Winki Lai (; born 8 July 1986) is a Hong Kong actress and television host. She has been a TVB artiste since 2014.

Early life 
Winki Lai was born in Hong Kong. She studied at ELCHK Ma On Shan Lutheran Primary School and Chinese YMCA College. Lai joined the drama club in secondary school. Although she was admitted to the acting department of the Hong Kong Academy for Performing Arts in Form 5, she gave up the opportunity to advance to university. It was not until two years later that one of her A-level scores failed and she could not enter her desired degree, Lai officially enrolled in the Bachelor of Arts with Honours in the Performing Department of The Hong Kong Academy for Performing Arts. She won the Hong Kong Bank Foundation Hong Kong-Mainland Exchange Scholarship and the Lai Cho-tin Memorial Scholarship during her schooling.

Career 
After graduating in 2011, Lai became a stage actress and radio host. In 2013, she was recommended by her teacher Lo Koon-lan from The Academy of Performing Arts to participate in the audition for the TVB drama Never Dance Alone and set foot in the entertainment industry. During the audition, she played the seven characters alone and was finally selected for the role of the teen version of Hui Chun Nei in the drama. During the filming of the play, producer Eric Tsang asked her to help Rachel Lee, who had been unable to enter the play after she had quit the entertainment industry for many years, to analyze the script. After the drama was broadcast, her performance began to impress viewers.

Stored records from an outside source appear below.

(** Only a split seals, and it writes its transition and covers what is there. *)
Lemma newly_sealed s s' t r x x' seal :
  mstep s s' →
  record s (MetaKey.Range t r) = Some (MetaValue.Range x) → RangeRecord.sealed_at x = None →
  record s' (MetaKey.Range t r) = Some (MetaValue.Range x') →
  RangeRecord.sealed_at x' = Some seal →
  barrier_covers s t r (SealedParent.barrier_offset seal) ∧
  (∀ g, record s' (MetaKey.Segment t r g) = record s (MetaKey.Segment t r g)) ∧
  ∃ tr, record s' (MetaKey.LineageTransition t (SealedParent.transition_id seal))
          = Some (MetaValue.LineageTransition tr) ∧
    LineageTransitionRecord.parent_range_uuid tr = r ∧
    LineageTransitionRecord.barrier_offset tr = SealedParent.barrier_offset seal.
Proof.
  intros Hstep Hx Hs0 Hr Hs. destruct Hstep; unfold topic_created, group_created in Hr.
  all: repeat match goal with y := _ : RecordMap |- _ => subst y end.
  all: try (rec_cases Hr; rewrite ?cleared_lease_sealed in Hs; simpl in Hs; congruence).
  rewrite split_effect_ranges in Hr. repeat case_decide; simplify_eq/=.
  split_and!; [done|intros; unfold split_effect, inherit; destruct set; by rec_simpl|].
  eexists. split; [unfold split_effect; by rec_simpl|done].
Qed.

Lemma seals_step s s' : typed s → seals_recorded s → mstep s s' → seals_recorded s'.
Proof.
  intros Hty Hinv Hstep t r x' seal Hr Hs.
  destruct (record s (MetaKey.Range t r)) as [v|] eqn:Hx.
  - destruct (typed_lookup s v Hty Hx) as [x ->].
    destruct (RangeRecord.sealed_at x) as [seal0|] eqn:Hs0.
    + destruct (range_kept _ _ _ _ _ Hstep Hx) as (x1 & Hx1 & _&_&_&_&_& Hseal).
      simplify_eq. rewrite (Hseal _ Hs0) in Hs. simplify_eq.
      destruct (Hinv _ _ _ _ Hx Hs0) as [tr Htr]. exists tr. by eapply lineage_kept.
    + destruct (newly_sealed _ _ _ _ _ _ _ Hstep Hx Hs0 Hr Hs) as (_ & _ & tr & ? & _). eauto.
  - destruct (range_fresh _ _ _ _ _ Hstep Hx Hr). congruence.
Qed.

End invariants.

In 2014, when Lai participated in the drama Lord Of Shanghai, well-known veteran actor Anthony Wong highly praised her, naming her Little Ling (Little Carol Cheng). In 2016, she played the role of Yau Ling-mui in the drama Blue Veins, in which her performance was once again praised by netizens. In 2017, she starred in the drama Destination Nowhere, collaborating with Kevin Cheng for the second time.

On 27 July 2018, Lai switched from the TVB basic artiste contract to the manager contract.

In 2020, Lai was highly praised for her performance and couple collaboration with Owen Cheung, in the comedy drama Al Cappuccino, which earned her first nominations for both Best Supporting Actress and Most Popular Female Character at the TVB Anniversary Awards 2020. She eventually won the former award.

As a stage actress, Lai has performed in a number of troupe works and served as the master of ceremonies for the "23rd Hong Kong Drama Awards". In addition, she has hosted Taoist TV programs broadcast by Now TV, such as Dao Tong Tian Di, Road Express, Life Sweet Silk and Healthy Cooking.

Personal life 

Lai is good friends with Kandy Wong, Annice Ng, Cheronna Ng, Jeannie Chan, Anjaylia Chan and Venus Wong, whom of all had starred in the drama Never Dance Alone. In 2020, Lai, along with Sisley Choi, Jeannie Chan, Stephanie Ho, Anjaylia Chan and Cheronna Ng, formed the friendship group “SÏXTERS”.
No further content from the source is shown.